Introduction to Hadoop
Apache™ Hadoop® is a free, Java-based programming framework that supports the processing of large data sets in a distributed computing environment. As an open-source framework, Hadoop can be installed on standard servers or industry standard servers. Hardware can be added or replaced in a cluster and VMs (Virtual Machines) can also be cloned. Hadoop is economical in the sense that costs are relatively since the software is common across the infrastructure.
In the Hadoop framework lies MapReduce, a software programming framework that is an integral part of Hadoop. MapReduce provides a framework that utilises 2 Hadoop functions. The Map function, and the Reduce function. The first is the map job, which takes a set of data and converts it into another set of data, where individual elements are broken down into tuples (key/value pairs). The reduce job takes the output from a map as input and combines those data tuples into a smaller set of tuples. As the sequence of the name MapReduce implies, the reduce job is always performed after the map job.(1) In addition to simplifying the processing of big data sets, MapReduce also provides programmers with a common method of defining and orchestrating complex processing tasks across clusters of computers.

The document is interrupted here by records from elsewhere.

Lemma covering_rectsLoop m cur l x y :
  rowsFrom m cur l -> covering (rectsLoop l) x y = Nat.b2n (inSegs (rowFrom [] l y) x).
Proof.
  revert m cur. induction l as [|[y0 g] l IH]; intros m cur H; [done|].
  cbn [rowsFrom] in H. destruct H as (Hm & Hc & Hg & _ & H). destruct l as [|[y1 g1] l].
  { cbn in *. subst g. by case_match. }
  pose proof H as (Hy & Hc1 & _). specialize (IH _ _ H). cbn [rectsLoop] in *.
  rewrite covering_app, covering_segmentRects, IH by done. cbn [rowFrom].
  destruct (Z.ltb_spec y y0), (Z.leb_spec y0 y), (Z.ltb_spec y y1); try lia; simpl; try done.
Qed.

(** ** [Shape::compareShapes] *)

Lemma inSegs_head_in x mx l p :
  okSegs (x :: mx :: l) -> x <= p < mx -> inSegs (x :: mx :: l) p = true.
Proof.
  intros [H _] Hp. rewrite (inSegs_pair _ _ _ _ _ H), (proj2 (Z.leb_le x p)), (proj2 (Z.ltb_lt p mx)) by lia. done.
Qed.

(** Before the first boundary, and from the end of the first segment on. *)
Lemma inSegs_lt x l p : p < x -> inSegs (x :: l) p = false.
Proof. intros H. cbn. by rewrite (proj2 (Z.ltb_lt p x)). Qed.

Lemma inSegs_rest x mx l p : okSegs (x :: mx :: l) -> mx <= p -> inSegs (x :: mx :: l) p = inSegs l p.
Proof. intros ((_ & _ & Hx & _) & _) H. by rewrite !side_step by lia. Qed.

Lemma inSegs_gap mx l p : boundaries mx l -> p <= mx -> inSegs l p = false.
Proof. apply side_before. Qed.

Definition subsetSegs (b a : list Z) : Prop := forall x, inSegs b x = true -> inSegs a x = true.
Definition meetSegs (a b : list Z) : Prop := exists x, inSegs a x = true /\ inSegs b x = true.

(** The outcome of a comparison that stops with [r] if [P] holds and goes on
    if it does not. *)
Definition stops (o : option bool) (r : bool) (P : Prop) : Prop := (o = None /\ ~ P) \/ (o = Some r /\ P).

Lemma stops_iff o r P Q : (P <-> Q) -> stops o r P -> stops o r Q.
Proof. unfold stops. tauto. Qed.

Lemma stop_None (b : bool) k : stopIf b None k = k.
Proof. done. Qed.

Section ContainsSegments.
Variables aX aMax bX bMax : Z.
Variables ra rb : list Z.
Hypothesis Ha : okSegs (aX :: aMax :: ra).
Hypothesis Hb : okSegs (bX :: bMax :: rb).

Lemma not_subset_left : bX < aX -> ~ subsetSegs (bX :: bMax :: rb) (aX :: aMax :: ra).
Proof. intros H S. specialize (S bX (okSegs_witness _ _ Hb)). by rewrite inSegs_lt in S. Qed.

Lemma subset_next_a : aX <= bX -> aMax < bMax ->
  (subsetSegs (bX :: bMax :: rb) ra <-> subsetSegs (bX :: bMax :: rb) (aX :: aMax :: ra)).
Proof.
  intros H1 H2. destruct (okSegs_pair _ _ Ha) as (? & ? & [= <- <-] & _ & Hx & _ & Hr). split; intros S x Hx'.
  - specialize (S x Hx'). destruct (Z.le_gt_cases aMax x); [by rewrite inSegs_rest|].
    rewrite inSegs_gap with (mx := aMax) in S by (done || lia). done.
  - specialize (S x Hx') as S'. destruct (Z.le_gt_cases aMax x); [by rewrite inSegs_rest in S'|exfalso].
    destruct (Z.lt_ge_cases x bX); [by rewrite inSegs_lt in Hx'|].
    specialize (S aMax). rewrite (inSegs_head_in bX), (inSegs_rest aX), (inSegs_gap aMax ra) in S by (done || lia).
    by specialize (S eq_refl).
Qed.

As Hadoop supports current databases and analytical infrastructures, there is no need to worry about Hadoop displacing any information. Hadoop can handle datasets and tasks that can be a problem for a legacy database. It is designed to scale up from a single server to thousands of machines, with a very high degree of fault tolerance. Hadoop clusters are known for boosting the speed of data analysis applications. They also are highly scalable: If a cluster's processing power is overwhelmed by growing volumes of data, additional cluster nodes can be added to increase throughput. Hadoop clusters also are highly resistant to failure because each piece of data is copied onto other cluster nodes, which ensures that the data is not lost if one node fails(2).

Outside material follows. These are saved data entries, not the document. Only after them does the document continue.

(** [Region::intersects] decides whether two regions have a common point. *)
Theorem region_intersects_decides_overlap r s :
  regionOk r -> regionOk s ->
  (region_intersects r s = true <->
   exists x y, region_containsPoint r x y = true /\ region_containsPoint s x y = true).
Proof.
  intros [l R] [l' R']. setoid_rewrite (region_point _ _ _ _ R). setoid_rewrite (region_point _ _ _ _ R').
  destruct R as (Er & Hl & Hb), R' as (Es & Hl' & Hb'). unfold region_intersects. rewrite Er, Es.
  destruct (rect_intersects _ _) eqn:EI; cbn [negb].
  - pose proof (compareShapes_intersects l l' Hl Hl') as A. unfold answers, meetRows in A. by destruct (compareShapes _ _ _).
  - split; [done|]. intros (x & y & P & P'). by rewrite (rect_intersects_point _ _ _ _ _ _ Hb Hb' P P') in EI.
Qed.

Lemma region_intersects_decides_overlap_witness :
  let r := regionOfRect sampleLeft in
  let s := regionOfRect sampleRight in
  region_intersects r s = false /\
  ~ exists x y, region_containsPoint r x y = true /\ region_containsPoint s x y = true.
Proof.
  intros r s. split; [vm_compute; reflexivity|]. intros H.
  apply (region_intersects_decides_overlap r s) in H; [discriminate H|exact (regionOfRect_ok _ (proj1 sample_okRects))|].
  exact (regionOfRect_ok _ (proj2 sample_okRects)).
Defined.

Lemma segmentRects_nonempty y0 y1 l rc : okSegs l -> coord y0 -> coord y1 -> y0 < y1 ->
  rc ∈ segmentRects y0 (int32 (y1 - y0)) l -> rect_isEmpty rc = false.
Proof.
  intros H C0 C1 Hy. remember (length l) as n eqn:En. revert l En H.
  induction n as [n IH] using lt_wf_ind. intros [|x0 l] -> H; [by intros ?%elem_of_nil|].
  destruct (okSegs_pair _ _ H) as (mx & rest & -> & Hb & Hx & Hr & _). cbn [segmentRects].
  intros [->|Hin]%elem_of_cons; [|eapply (IH (length rest)); [cbn [length]; lia|done..]].
  pose proof Hb as (_ & Cx & _ & Cm & _). unfold rect_isEmpty, coord in *. cbn. rewrite !int32_id by lia. by lia_tests.
Qed.

Lemma rectsLoop_nonempty m cur l rc : rowsFrom m cur l -> rc ∈ rectsLoop l -> rect_isEmpty rc = false.
Proof.
  revert m cur. induction l as [|[y0 g] l IH]; intros m cur H; [by intros ?%elem_of_nil|].
  cbn [rowsFrom] in H. destruct H as (Hm & Hc & Hg & _ & H). destruct l as [|[y1 g1] l]; [by intros ?%elem_of_nil|].
  pose proof H as (Hy & Hc1 & _). specialize (IH _ _ H). cbn [rectsLoop] in *.
  intros [Hin|Hin]%elem_of_app; [by apply (segmentRects_nonempty y0 y1 g)|auto].
Qed.

(** [Region::rects] partitions the region: none of the rectangles is empty,
    a point of the region lies in exactly one of them, and a point outside in
    none. *)
Theorem rects_partition_region r :
  regionOk r -> (forall rc, rc ∈ rects r -> rect_isEmpty rc = false) /\
  forall x y, covering (rects r) x y = Nat.b2n (region_containsPoint r x y).
Proof.
  intros [l R]. pose proof R as (Er & Hl & _). unfold rects. rewrite Er, spans_shapeFrom. split.
  - intros rc. by apply (rectsLoop_nonempty (- 2 ^ 31) []).
  - intros x y. rewrite (region_point _ _ _ _ R). by eapply covering_rectsLoop.
Qed.

Lemma rects_partition_region_witness :
  let e := UniteRegions (RectRegion (mkIntRect 0 0 10 10)) (RectRegion (mkIntRect 5 5 10 10)) in
  rects (evalRegion e) = [mkIntRect 0 0 10 5; mkIntRect 0 5 15 5; mkIntRect 5 10 10 5] /\
  forall x y, covering (rects (evalRegion e)) x y = Nat.b2n (region_containsPoint (evalRegion e) x y).
Proof.
  intros e. split; [vm_compute; reflexivity|]. apply (rects_partition_region (evalRegion e)).
  apply evalRegion_ok. cbn. unfold okRect, coord. cbn. split_and!; lia.
Defined.

(** The bounds a region keeps are those of its points: the smallest
    rectangle around them, and the empty rectangle if there are none. *)
Theorem region_bounds_tight r :
  regionOk r ->
  if region_isEmpty r then m_bounds r = emptyRect /\ forall x y, region_containsPoint r x y = false
  else Tight (rect_x (m_bounds r)) (rect_y (m_bounds r)) (maxX (m_bounds r)) (maxY (m_bounds r)) (region_containsPoint r).
Proof.
  intros [l R]. pose proof R as (_ & _ & Hb). unfold region_isEmpty.
  destruct Hb as [[-> Eb]|B].
  - rewrite Eb. split; [done|]. intros x y. by rewrite (region_point _ _ _ _ R).
  - rewrite (proj2 (proj2 (boundsOf_size _ _ B))). destruct (bounds_tight _ _ B) as [I [a Ha] [b Hb'] [c Hc] [d Hd]].
    split; [|exists a|exists b|exists c|exists d]; try (by rewrite (region_point _ _ _ _ R)).
    intros x y. rewrite (region_point _ _ _ _ R). apply I.
Qed.

Lemma region_bounds_tight_witness :
  let e := SubtractRegions (RectRegion (mkIntRect 0 0 10 10)) (RectRegion (mkIntRect 0 0 20 4)) in
  m_bounds (evalRegion e) = mkIntRect 0 4 10 6 /\ Tight 0 4 10 10 (region_containsPoint (evalRegion e)).
Proof.
  intros e. split; [vm_compute; reflexivity|]. apply (region_bounds_tight (evalRegion e)).
  apply evalRegion_ok. cbn. unfold okRect, coord. cbn. split_and!; lia.
Defined.

(** [Region::translate] of a region that is not empty moves its points, as
    long as its bounds stay in the range of coordinates. *)
Theorem region_translate_moves_points w h r :
  regionOk r -> region_isEmpty r = false ->
  coord (rect_x (m_bounds r) + w) -> coord (maxX (m_bounds r) + w) ->
  coord (rect_y (m_bounds r) + h) -> coord (maxY (m_bounds r) + h) ->
  regionOk (region_translate w h r) /\
  forall x y, region_containsPoint (region_translate w h r) (x + w) (y + h) = region_containsPoint r x y.
Proof.
  intros [l R] Hne C1 C2 C3 C4. pose proof R as (_ & _ & Hb). unfold region_isEmpty in Hne.
  rewrite (boundsOk_isEmpty _ _ Hb), bool_decide_eq_false in Hne.
  destruct (translate_rows w h r l R Hne C1 C2 C3 C4) as (t & R' & P). split; [by exists t|].
  intros x y. by rewrite (region_point _ _ _ _ R), (region_point _ _ _ _ R').
Qed.

Lemma region_translate_moves_points_witness :
  let r := regionOfRect sampleLeft in
  region_containsPoint (region_translate (-3) 100 r) 6 109 = true.
Proof.
  intros r. change 6 with (9 + -3). change 109 with (9 + 100).
  assert (C : forall z, -3 <= z <= 110 -> coord z) by (unfold coord; lia).
  destruct (region_translate_moves_points (-3) 100 r (regionOfRect_ok _ (proj1 sample_okRects)) eq_refl) as [_ P];
    [apply C; vm_compute; split; intros E; discriminate E..|].
  rewrite P. reflexivity.
Defined.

The base Apache Hadoop framework is compromised of the following modules:
- Hadoop Common – contains libraries and utilities needed by other Hadoop modules. 
- Hadoop Distributed File System (HDFS) – HDFS is a distributed Java-based file system for storing large volumes of data. HDFS is a scalable, fault tolerant, distributed storage system that works closely with a wide variety of concurrent data access applications, coordinated by YARN (MapReduce). 
- Hadoop YARN – a resource management platform responsible for managing computing resources in clusters and using them for scheduling of users applications. 
- Hadoop MapReduce – an implementation of the MapReduce programming model for large scale data processing. 
An excellent course on learning the basics of Hadoop is offered by the Big Data University. I highly recommend this course as a starting point to learning and understanding Big Data. The course teaches you the basics of Apache Hadoop and the concept of Big Data. As the course is free, it provides all the testing materials and software for free, and it is now accredited by IBM meaning you can get a professionally recognised IBM Badge, certified by Pearson VUE. More information is available here.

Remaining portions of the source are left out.